# What signal level does it take for 921 to lock OTA



## IamtheEggman (Sep 21, 2004)

Just got my 921 going and have been trying to get my locals OTA. Got 2 out of 3 but the NBC affiliate won't lock for more that a few seconds. The Signal goes from 70 to zero, to 70 and then 0.... I called WLBZ, Bangor, Maine freguency 25, VHF and was told they are only at half power but I should be able to get it where I am located. I have a Channel Master mounted on roof with rotator. I gues my question is at what signal level should I get a lock. What about amps, do they work or do they just amplify noise?


----------



## boylehome (Jul 16, 2004)

IamtheEggman said:


> Just got my 921 going and have been trying to get my locals OTA. Got 2 out of 3 but the NBC affiliate won't lock for more that a few seconds. The Signal goes from 70 to zero, to 70 and then 0.... I called WLBZ, Bangor, Maine freguency 25, VHF and was told they are only at half power but I should be able to get it where I am located. I have a Channel Master mounted on roof with rotator. I gues my question is at what signal level should I get a lock. What about amps, do they work or do they just amplify noise?


Something is wrong if the signal goes from 70 to 0. This is too great of fluctuation. I've been able to lock on signals of just over 55. Are you sharing your OTA antenna with something else (splitter in line)? Do you have a bad connection? My bet is that you have problem with one of your connectors. Give them a good check.


----------



## David_Levin (Apr 22, 2002)

Sometimes that type of oscillation is caused by multi-path. An echo of the original signal is hitting something (mountain, tall building), bouncing around, and hitting your antenna offset from the original source. The noise from the bounced signal (still at the same frequency), drowns out the primary.

I assume the channel master is a uni-directional antenna. Does it get any better when you rotate it?

Some people have reported amps to help. Once you've checked all you cables, it couldn't hurt to try.


----------



## Mark Lamutt (Mar 24, 2002)

Sounds like a multi-path problem to me as well. We know all about that in Denver here. And, as for signal strength, to keep a stable picture with minimal breakups, you really need about 60 or so with the 921 (at least that's been my experience).


----------



## IamtheEggman (Sep 21, 2004)

Not sure how it could be a connection when other stations lock at high signal. Its only one particular station that doesn't lock and oscilates(sp?) between 0 and 70, I'm reasonably confident in my connections, I used Thomas and Betts connectors with their tool. I'll check again though

Multipath is interesting, The stations that come in sit high on a mountain(well hill for you Colorado residents ) and I'm barely above sea level here on the coast of Maine.
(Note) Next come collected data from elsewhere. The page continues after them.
(** * PMFS/NOVA core: a shallow embedding of [pmfs.h], [dir.c] and [inode.c]

    The development follows the three source files.  Persistent memory is a
    byte-addressed region reached by offset from the superblock base; the
    on-media structures whose layout [pmfs.h] gives (directory log entries,
    log page tails) are read and written byte by byte, little-endian.  The
    persistent inode, whose declaration lives in [pmfs_def.h], is a record.

    External collaborators (block allocator, slab caches, kernel red-black
    tree rebalancing) are modelled by their narrow contracts: the allocator
    answers from an oracle kept in the state and every block handed back is
    recorded in a trace. *)

From Stdlib Require Import ZArith List Bool Lia.
Import ListNotations.
Open Scope Z_scope.

(* ====================================================================== *)
(** ** Machine integers *)

Definition u8  (x : Z) : Z := x mod 2 ^ 8.
Definition u16 (x : Z) : Z := x mod 2 ^ 16.
Definition u32 (x : Z) : Z := x mod 2 ^ 32.
Definition u64 (x : Z) : Z := x mod 2 ^ 64.

(** [int] values are kept as mathematical integers; errno values of
    <errno.h>. *)
Definition ENOMEM : Z := 12.
Definition EEXIST : Z := 17.
Definition EINVAL : Z := 22.
Definition ENOSPC : Z := 28.

(** [BUG()] stops the kernel thread: a computation either finishes or hits
    a [BUG]. *)
Inductive result (A : Type) : Type :=
| Done (a : A)
| Bug.
Arguments Done {A} a.
Arguments Bug {A}.

Definition bind {A B : Type} (r : result A) (k : A -> result B) : result B :=
  match r with
  | Done a => k a
  | Bug => Bug
  end.

Notation "x <- c ;; k" := (bind c (fun x => k))
  (at level 61, c at next level, right associativity).
Notation "' p <- c ;; k" := (bind c (fun p => k))
  (at level 61, p pattern, c at next level, right associativity).

(* ====================================================================== *)
(** ** Byte-addressed memory *)

Definition mem : Type := Z -> Z.

Definition load8 (m : mem) (a : Z) : Z := m a.

Definition store8 (m : mem) (a v : Z) : mem :=
  fun x => if x =? a then u8 v else m x.

(** Little-endian accessors over [n] bytes. *)
Fixpoint load_le (n : nat) (m : mem) (a : Z) : Z :=
  match n with
  | O => 0
  | S k => m a + 2 ^ 8 * load_le k m (a + 1)
  end.

Fixpoint store_le (n : nat) (m : mem) (a v : Z) : mem :=
  match n with
  | O => m
  | S k => store_le k (store8 m a v) (a + 1) (v / 2 ^ 8)
  end.

Definition load16 := load_le 2.
Definition load32 := load_le 4.
Definition load64 := load_le 8.
Definition store16 := store_le 2.
Definition store32 := store_le 4.
Definition store64 := store_le 8.

(** [memcpy]-style copy of a byte string. *)
Fixpoint store_bytes (m : mem) (a : Z) (bs : list Z) : mem :=
  match bs with
  | [] => m
  | b :: tl => store_bytes (store8 m a b) (a + 1) tl
  end.

Fixpoint load_bytes (n : nat) (m : mem) (a : Z) : list Z :=
  match n with
  | O => []
  | S k => m a :: load_bytes k m (a + 1)
  end.

(** Zero-fill of [len] bytes (what the allocator does when [zero] is set). *)
Definition mem_zero (m : mem) (a len : Z) : mem :=
  fun x => if (a <=? x) && (x <? a + len) then 0 else m x.

Definition mem_empty : mem := fun _ => 0.

(** A NUL-terminated string read in place: the bytes before the first NUL,
    looking at most [fuel] bytes ahead. *)
Fixpoint cstring (fuel : nat) (m : mem) (a : Z) : list Z :=
  match fuel with
  | O => []
  | S k => if m a =? 0 then [] else m a :: cstring k m (a + 1)
  end.

(* ====================================================================== *)
(** ** Constants of [pmfs_def.h] and the kernel

    [pmfs_def.h] is not part of the sources at hand; its constants are
    parameters.  The page size is the kernel's 4 KiB, on which
    [INVALID_MASK] and [LAST_ENTRY] of [pmfs.h] rely. *)

Class PmfsDef : Type := {
  META_BLK_SHIFT : Z;
  CACHELINE_SIZE : Z;
  PMFS_INODE_SIZE : Z;
  PMFS_INODE_BITS : Z;
  PMFS_FREE_INODE_HINT_START : Z;
  PMFS_DEFAULT_BLOCK_TYPE : Z
}.

Definition PAGE_SHIFT : Z := 12.
Definition PAGE_SIZE : Z := 4096.
Definition PAGE_MASK : Z := Z.lnot (PAGE_SIZE - 1).

(* ====================================================================== *)
(** ** pmfs.h *)

Module Hdr.
(** * Super Lig player statistics: leaderboards and the top-tackler extractor

    A shallow embedding of [dashboard.py] ([load_data], [format_number],
    [build_top_table] and the sidebar defaults, filters and cards of
    [main]) and of [main.py] ([get_top_tacklers_super_lig], its local-file
    path and its scrape fallback), together with the properties their
    specification states about them and further properties read off the
    code.

    The programs are pandas code.  A [DataFrame] is modelled the way pandas
    stores it: an index of row labels and an ordered list of labelled,
    typed columns.  float64 cells are IEEE 754 binary64 values
    ([spec_float] of the Standard Library with [prec = 53] and
    [emax = 1024]), so that division by zero, infinities and NaN behave as
    they do in numpy.  Exceptions are values of type [exn], and a function
    that may raise returns a [result]. *)

From Stdlib Require Import String Ascii ZArith Bool Lia Arith List.
From Stdlib Require Import Permutation.
From Stdlib Require Import Floats.SpecFloat.
From Stdlib Require Import Numbers.DecimalString Numbers.DecimalZ Numbers.DecimalPos.
Import ListNotations.

Local Open Scope string_scope.
Local Open Scope Z_scope.

(** ** Exceptions and results *)

Inductive exn : Type :=
| KeyError (key : string)
| TypeError
| ValueError
| OverflowError
| RuntimeError (msg : string)
| OtherError (msg : string).

Definition result (A : Type) : Type := (exn + A)%type.

Definition ret {A : Type} (a : A) : result A := inr a.
Definition raise {A : Type} (e : exn) : result A := inl e.

Definition bind {A B : Type} (m : result A) (k : A -> result B) : result B :=
  match m with
  | inl e => inl e
  | inr a => k a
  end.

Notation "x <- m ;; k" := (bind m (fun x => k))
  (at level 61, m at next level, right associativity).

Fixpoint mapM {A B : Type} (f : A -> result B) (l : list A) : result (list B) :=
  match l with
  | [] => ret []
  | a :: l' => b <- f a ;; bs <- mapM f l' ;; ret (b :: bs)
  end.

(** ** binary64 *)

Module F64.

Definition prec : Z := 53.
Definition emax : Z := 1024.
(** * workout-api: the athlete and training-centre controllers

    A shallow embedding of
      - [workout_api/atleta/controller.py],
      - [workout_api/centro_treinamento/controller.py],
      - [workout_api/centro_treinamento/schemas.py],
    over an explicit model of the relational store and of the SQLAlchemy
    [AsyncSession] the handlers receive.

    Python objects whose class is declared outside these three files
    (the athlete schemas and the mapped rows) are kept as attribute
    dictionaries, which is how the controller itself handles them
    ([**model_dump()], [setattr]). *)

From stdpp Require Import gmap strings list fin_maps.
From Stdlib Require Import ZArith NArith Ascii String.

Set Warnings "-register-all".
Open Scope string_scope.

(** ** Python values *)

(** [uuid.UUID]: its 128-bit [int]. *)
Definition UUID : Type := N.

(** [datetime.datetime]: the wall clock in microseconds and the UTC offset
    of an aware value ([None] for a naive one). *)
Record datetime : Type := { wall : Z; tzinfo : option Z }.

Inductive Value : Type :=
  | VNone
  | VBool (b : bool)
  | VInt (z : Z)
  | VFloat (bits : N)
  | VStr (s : string)
  | VUuid (u : UUID)
  | VDatetime (d : datetime)
  | VDict (d : gmap string Value).

Abbreviation Dict := (gmap string Value).

(** *** [uuid.uuid4] and [str(UUID)] *)

(** [UUID(bytes=os.urandom(16), version=4)]: the variant and version bits
    are forced on sixteen random bytes. *)
Definition uuid_of_random (random : N) : UUID :=
  let int := N.land random (N.ones 128) in
  let int := N.ldiff int (N.shiftl 0xc000 48) in
  let int := N.lor int (N.shiftl 0x8000 48) in
  let int := N.ldiff int (N.shiftl 0xf000 64) in
  N.lor int (N.shiftl 4 76).

(** [UUID.variant == RFC_4122]. *)
Definition variant_rfc_4122 (u : UUID) : bool :=
  negb (N.land u (N.shiftl 0x8000 48) =? 0)%N
  && (N.land u (N.shiftl 0x4000 48) =? 0)%N.

(** [UUID.version]. *)
Definition version (u : UUID) : option N :=
  if variant_rfc_4122 u then Some (N.land (N.shiftr u 76) 0xf) else None.

(** pydantic's [UUID4]. *)
Definition is_uuid4 (u : UUID) : bool :=
  match version u with Some 4%N => true | _ => false end.

Definition hex_digit (n : N) : ascii :=
  match n with
  | 0 => "0" | 1 => "1" | 2 => "2" | 3 => "3" | 4 => "4" | 5 => "5"
  | 6 => "6" | 7 => "7" | 8 => "8" | 9 => "9" | 10 => "a" | 11 => "b"
  | 12 => "c" | 13 => "d" | 14 => "e" | _ => "f"
  end%N%char.

(** ['%0<width>x' % n], for [n] below [16 ^ width]. *)
Fixpoint hex_fixed (width : nat) (n : N) : string :=
  match width with
  | O => ""
  | S w => hex_fixed w (n / 16)%N ++ String (hex_digit (n mod 16)%N) ""
  end.

(** [str(u)], also what an f-string prints for [{id}]. *)
Definition uuid_str (u : UUID) : string :=
  let hex := hex_fixed 32 u in
  substring 0 8 hex ++ "-" ++ substring 8 4 hex ++ "-" ++
  substring 12 4 hex ++ "-" ++ substring 16 4 hex ++ "-" ++
  substring 20 12 hex.

(** *** [len] of a [str]

    Text is kept as its UTF-8 bytes; [len] counts code points, that is
    the bytes that are not continuation bytes [10xxxxxx]. *)
Definition is_continuation (c : ascii) : bool :=
  (N.land (N_of_ascii c) 0xC0 =? 0x80)%N.

Fixpoint py_len (s : string) : nat :=
  match s with
  | EmptyString => 0
  | String c s' => (if is_continuation c then 0 else 1) + py_len s'
  end.

(** [s] occurs in [t]. *)
Definition contains (s t : string) : Prop :=
  ∃ before after : string, t = before ++ s ++ after.

(** ** Exceptions and results *)

Inductive Exception : Type :=
  | HTTPException (status_code : nat) (detail : string)
  | TypeError
  | ValidationError
  | IntegrityError.

Inductive Outcome (A : Type) : Type :=
  | Return (a : A)
  | Raise (e : Exception).
Arguments Return {A} a.
Arguments Raise {A} e.

(** ** centro_treinamento/schemas.py *)

Record CentroTreinamentoIn : Type := {
  nome : string;
  endereco : string;
  proprietario : string
}.

Record CentroTreinamentoAtleta : Type := { atleta_centro_nome : string }.

(** [class CentroTreinamentoOut(CentroTreinamentoIn)]: the inherited fields
    and [id]. *)
Record CentroTreinamentoOut : Type := {
  out_id : UUID;
  out_nome : string;
  out_endereco : string;
  out_proprietario : string
}.

(** The [max_length] bounds of the three [Field]s. *)
Definition CentroTreinamentoIn_valid (c : CentroTreinamentoIn) : bool :=
  (py_len (nome c) <=? 20)%nat && (py_len (endereco c) <=? 60)%nat
  && (py_len (proprietario c) <=? 30)%nat.

Definition CentroTreinamentoAtleta_valid (c : CentroTreinamentoAtleta) : bool :=
  (py_len (atleta_centro_nome c) <=? 20)%nat.

(** [centro_treinamento_in.model_dump()]. *)
Definition centro_model_dump (c : CentroTreinamentoIn) : string * string * string :=
  (nome c, endereco c, proprietario c).

(** [CentroTreinamentoOut(id=..., **fields)]: pydantic validates the new
    object against the inherited bounds and against [UUID4]. *)
Definition CentroTreinamentoOut_init (id : UUID) (fields : string * string * string)
  : Outcome CentroTreinamentoOut :=
  let '(n, e, p) := fields in
  if is_uuid4 id
     && CentroTreinamentoIn_valid {| nome := n; endereco := e; proprietario := p |}
  then Return {| out_id := id; out_nome := n; out_endereco := e; out_proprietario := p |}
  else Raise ValidationError.
(** Scenario 4 of the specification: SLO budget 20, request rate 50,
    latency 10 between the candidate node [n1] and the node [n2] of the
    peer. *)
Definition A : Pod.t :=
  labelled "a" {[ "app-group" := "g"; "app" := "a"; "chain-pipe" := "1" ]}
           {[ "chain-pipe-slo" := "20"; "rps.b" := "50" ]}
           [ {| OwnerReference.Kind := "ReplicaSet";
                OwnerReference.Name := "a-rs" |} ] "".
Definition B : Pod.t :=
  labelled "b" {[ "app-group" := "g"; "app" := "b"; "chain-pipe" := "0" ]}
           ∅ [] "n2".
Definition N1 : NodeInfo.t :=
  {| NodeInfo.Node := {| Node.Name := "n1";
                         Node.Annotations := {[ "network-latency.n2" := "10" ]} |};
     NodeInfo.Allocatable_MilliCPU := 4000;
     NodeInfo.Allocatable_Memory := 8000 |}.
Definition N2 : NodeInfo.t :=
  {| NodeInfo.Node := {| Node.Name := "n2"; Node.Annotations := ∅ |};
     NodeInfo.Allocatable_MilliCPU := 4000;
     NodeInfo.Allocatable_Memory := 8000 |}.
Definition scenario4 : Cluster.t :=
  {| Cluster.pods := [A; B];
     Cluster.replicaSets :=
       [ {| ReplicaSet.Name := "a-rs"; ReplicaSet.Namespace := "default";
            ReplicaSet.OwnerReferences :=
              [ {| OwnerReference.Kind := "Deployment";
                   OwnerReference.Name := "a-dep" |} ] |} ];
     Cluster.deployments :=
       [ {| Deployment.Name := "a-dep"; Deployment.Namespace := "default";
            Deployment.Annotations := ∅ |} ];
     Cluster.nodes := [N1; N2] |}.

Definition scored (name : string) (score : Z) : NodeScore.t :=
  {| NodeScore.Name := name; NodeScore.Score := score |}.

(** Scenario 5 of the specification. *)
Definition scenario5 : list NodeScore.t :=
  [scored "n1" 10; scored "n2" 20; scored "n3" 30].

(** Two raw scores whose spread, multiplied by 100, leaves [int64]. *)
Definition far_apart : list NodeScore.t :=
  [scored "n1" 0; scored "n2" (10 ^ 17)].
They come in great. The station that doesn't has a small tower (120 ft) on a smaller hill about 17 miles from me. I'm not sure if there any other hills in the way but no buildings other that a 2 or 3 story house, maybe a church steeple. The signal comes in a couple of different spots when I rotate the antenna. I have a rotater that I can really bump it in small increments so fine tuning it is easy but no avail. I might spring for a Amp but someone said I might overpower the good stations and they'll drop out??

Thanks for the help

Jon


----------



## JM Anthony (Nov 16, 2003)

Mark Lamutt said:


> Sounds like a multi-path problem to me as well. We know all about that in Denver here. And, as for signal strength, to keep a stable picture with minimal breakups, you really need about 60 or so with the 921 (at least that's been my experience).


Multipath gets my vote as well as I've been experiencing the same thing in Seattle. An amp won't help solve that one.


----------



## paulcdavis (Jan 22, 2004)

I've also found that my multipath problems vary with the weather. On clear days I'll have a signal above 100, but if there is fog, the signal strength drops below 80 and on some stations it oscillates from 0 to 70 and will not lock. Since I'm in the San Francisco Bay area, fog is not unusual, so I always have to make duplicate recordings from OTA stations and the LIL sat channels.


----------



## Mark Lamutt (Mar 24, 2002)

The only way to fight multipath is to use a more directional antenna than what you have now. Jon - when you say you can pick up that ocillating station with the antenna pointed a couple of different directions, that confirms that you've got a multipath situation. One or both of those directions you are picking up a signal reflection off of something. You didn't say exactly what antenna you have, but whatever it is, you need one that is more directional so that it will reject the signal reflection that it's receiving.


----------



## IamtheEggman (Sep 21, 2004)

I have a channelmaster 3018
www.channelmaster.com/images/3018.jpg


----------



## boylehome (Jul 16, 2004)

IamtheEggman said:


> I have a channelmaster 3018
> www.channelmaster.com/images/3018.jpg


Pre-Amps can be very tricky with digital signals. They amplify all sorts of frequencies and that can sometimes negate the digital information. An in-line amp is a better way to go. If I recall, you say that you are having problems with just the one channel (25?). That may be the week spot for SWR for on your Channel Master Antenna. My antenna is worst for channel 20. There are other factors including multi-path that can affect your signal. A cell tower, nearby microwave towers too can be a problem. Is there a remote station transmitting around the same channel frequency from a location close to the location where the channel your having problems with is transmitting? If I may ask, do you get the signal fluctuations with the other channels? I had a bad balen , just replacing it made my antenna work 45% better. Do you have incoming cable or other antenna where the output isn't capped off? It might even be worthwhile to contact the station to see if they are having transmission problems. Keep us posted on your progress. Hope this helps.


----------



## pculley (Dec 23, 2003)

I also had this problem (signal jumping from 0-100). It seemed to vary as to cause, sometimes when the wind blew it would be very bad, but even when all was still I would still get occasional jumps. A friend suggested that multipath was probably my problem, but also suggested that it might be a reflection off of my roof. Since I have foil backed plywood underlayment, it makes sense that it might reflect. I also had the antenna located in a position such that the signal would hit the roof and have only a shallow angle to hit the antenna. In any event, I repositioned the antenna 10 feet higher (one more Radio Shack antenna mast extension + guy wires for safety) and the problem went away completely. I earlier had tried to rotate it, but had little success.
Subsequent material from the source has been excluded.